In safety we often focus a lot on how to deal with people who just simply don’t take safety seriously enough in our estimation. It could be the employees who routinely violate our rules. We see it when workers having trouble focusing (or even staying awake!) in our safety training. We also have to deal with it when our organization’s leadership pushes back when we ask for investment in safety equipment or initiatives.
This is all very frustrating for us safety pros. After all, safety should never be questioned, right?
It’s actually not that simple. Here’s the thing, safety is not something that exists in a vacuum. It is a goal amongst other goals. Productivity. Quality. Environmental Sustainability. Fun. These other goals also need to be satisfied.
Furthermore, we have to remember that not all goals are created equal. Some goals exist to enable us to meet other goals. For example, some goals are the ultimate end of whatever we are doing. We can call those terminal goals. Other goals enable us to achieve our terminal goals. We can call those enabling goals. Safety is an enabling goal. This means that doing safety for the sake of safety makes no sense. We need to be doing safety to enable us to achieve our other terminal goals. For example, at a broad level, the terminal goal of life is to live a happy life that fits with one’s values and beliefs. Safety should enable that, not hinder it.
And this leads us back towards those who don’t care about safety, who violate our rules, who drift away from our standards. We often look at those things and get frustrated at those individuals (or perhaps the ‘culture’ of the organization) because we are looking at the gap between the place where they should be (i.e., compliance) and where they currently are. And when we only focus on that gap it is easy to miss the fact that the reason the gap between how we expect work to happen and how it really happens exists is not just because people are aimlessly drifting away from our standards. It exists because people are moving towardssomething else.

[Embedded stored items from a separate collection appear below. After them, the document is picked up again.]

(** A nil object is copied to the nil interface. *)
Lemma deep_copy_nil h o : object_nil o = true → DeepCopyObject o h = Val (None, h).
Proof. by destruct o as [[]|[]|[]|[]]. Qed.
End objects.

(** * Witness *)

(** Metadata with a name and a map of labels, in place of apimachinery's. *)
Definition example_types : KubeTypes := {|
  ObjectMetaT := λ ref, (string * ref (gmap LabelKey LabelValue))%type;
  ListMetaT := λ _, string;
  ConditionT := λ _, string;
  ObjectReference := string;
  kube_cell := unit
|}.

#[local] Existing Instance example_types.

Definition example_copy : KubeCopy := {|
  ObjectMeta_DeepCopyInto := copy_pair (A := string) mret (copy_ref copy_map);
  ListMeta_DeepCopyInto := mret;
  Condition_DeepCopyInto := mret
|}.

#[local] Existing Instance example_copy.

Definition example_reads : KubeReads := {|
  ObjectMeta_readable := readable_pair (A := string) (B := hp (gmap LabelKey LabelValue))
    (V := string) (W := option (gmap LabelKey LabelValue));
  ListMeta_readable := readable_string;
  Condition_readable := readable_string
|}.

#[local] Existing Instance example_reads.

#[local] Instance example_laws : KubeLaws.
Proof.
  split.
  - apply copies_pair; [by apply copies_plain|]. apply copies_ref, copies_selector.
  - by apply copies_plain.
  - by apply copies_plain.
Qed.

Definition example_model : InferenceModel hp :=
  mkInferenceModel (mkTypeMeta "InferenceModel" "inference.networking.x-k8s.io/v1alpha2")
    ("chat", Addr 5%positive)
    (mkInferenceModelSpec "chat" (Addr 2%positive) (Addr 3%positive)
       (mkPoolObjectReference "inference.networking.x-k8s.io" "InferencePool" "pool"))
    (mkInferenceModelStatus Nil).

Definition example_heap : heap :=
  {[ 1%positive := CInferenceModel example_model;
     2%positive := CString "Critical";
     3%positive := CTargetModels [mkTargetModel "chat-v1" (Addr 4%positive);
                                                 mkTargetModel "chat-v2" Nil];
     4%positive := CInt 100;
     5%positive := CSelector {[ "app" := "chat" ]} ]}.

(** The example is read, copied to fresh addresses, and the copy survives the loss of
    everything that was there. *)
Lemma deep_copy_isolated_witness :
  ∃ o' h', DeepCopyObject
             (OInferenceModel (Addr 1%positive)) example_heap = Val (Some o', h')
    ∧ object_read (filter (λ c, c.1 ∉ dom example_heap) h') o'
      = object_read example_heap
          (OInferenceModel (Addr 1%positive)).
Proof.
  assert (∃ t, object_read example_heap
                 (OInferenceModel (Addr 1%positive)) = Some t) as [t Ht]
    by (vm_compute; by eexists).
  destruct (deep_copy_isolated example_heap (OInferenceModel (Addr 1%positive)) t Ht eq_refl)
    as (o' & h' & Hc & _ & Hcopy & _).
  exists o', h'. split; [exact Hc|]. rewrite Ht. apply Hcopy. intros l Hl.
  apply option_eq. intros c. rewrite map_lookup_filter_Some. simpl. naive_solver.
Defined.
(* ===== verification/Errors.v ===== *)
(** * pkg/epp/util/error and the Go error values the program builds

    An [error] is one of: the package's own [errutil.Error] struct, an opaque
    error made by [errors.New] or [fmt.Errorf], an error that wraps another with
    [%w], a gRPC status error, or an error handed over by a library. *)

From S2P Require Import Prelude.

(** error.go: the canonical codes. *)
Definition Unknown : string := "Unknown".
Definition BadRequest : string := "BadRequest".
Definition Internal : string := "Internal".
Definition ModelServerError : string := "ModelServerError".
Definition BadConfiguration : string := "BadConfiguration".
Definition InferencePoolResourceExhausted : string := "InferencePoolResourceExhausted".

(** gRPC status codes the handlers use. *)
Inductive grpc_code := CodeUnknown | CodeCanceled | CodeUnimplemented | CodeOther (name : string).

Inductive error : Type :=
  | EppError (Code Msg : string)
  | PlainError (msg : string)
  | WrapError (prefix : string) (inner : error)
  | StatusError (code : grpc_code) (msg : string)
  | LibraryError (msg : string).

Global Instance grpc_code_eq_dec : EqDecision grpc_code.
Proof. solve_decision. Defined.
Global Instance error_eq_dec : EqDecision error.
Proof. solve_decision. Defined.

(** [Error.Error]. *)
Definition Error_Error (code msg : string) : string :=
  "inference gateway: " +:+ code +:+ " - " +:+ msg.

Definition code_text (c : grpc_code) : string :=
  match c with
  | CodeUnknown => "Unknown"
  | CodeCanceled => "Canceled"
  | CodeUnimplemented => "Unimplemented"
  | CodeOther name => name
  end.

(** The text an error prints; [fmt.Errorf] with a trailing [%w] appends the text
    of the wrapped error. *)
Fixpoint error_text (e : error) : string :=
  match e with
  | EppError c m => Error_Error c m
  | PlainError m => m
  | WrapError p e => p +:+ error_text e
  | StatusError c m => "rpc error: code = " +:+ code_text c +:+ " desc = " +:+ m
  | LibraryError m => m
  end.

(** [CanonicalCode]: a type assertion, which does not unwrap. *)
Definition CanonicalCode (e : error) : string :=
  match e with
  | EppError c _ => c
  | _ => Unknown
  end.

(** [status.Code]: the code of a gRPC status error anywhere in the chain,
    [codes.Unknown] for every other error. *)
Fixpoint status_Code (e : error) : grpc_code :=
  match e with
  | StatusError c _ => c
  | WrapError _ e => status_Code e
  | _ => CodeUnknown
  end.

What are they moving towards? Well, that’s the question we have to answer. But there is at least one thing I know – the existence of the gap means that our enabling goal (safety) is out of alignment with our other goals. And rather than chastising people for not caring enough, perhaps our time would be better spent understanding what’s behind these goal conflicts and how we can better support people in realigning the goals where we can and managing the conflicts where we can’t. This perspective positions us in the trenches right next to those in the organization, helping them with the messy details of work, rather than as an outside, judgmental force. We are excusing anything. We are just actively helping to fix things.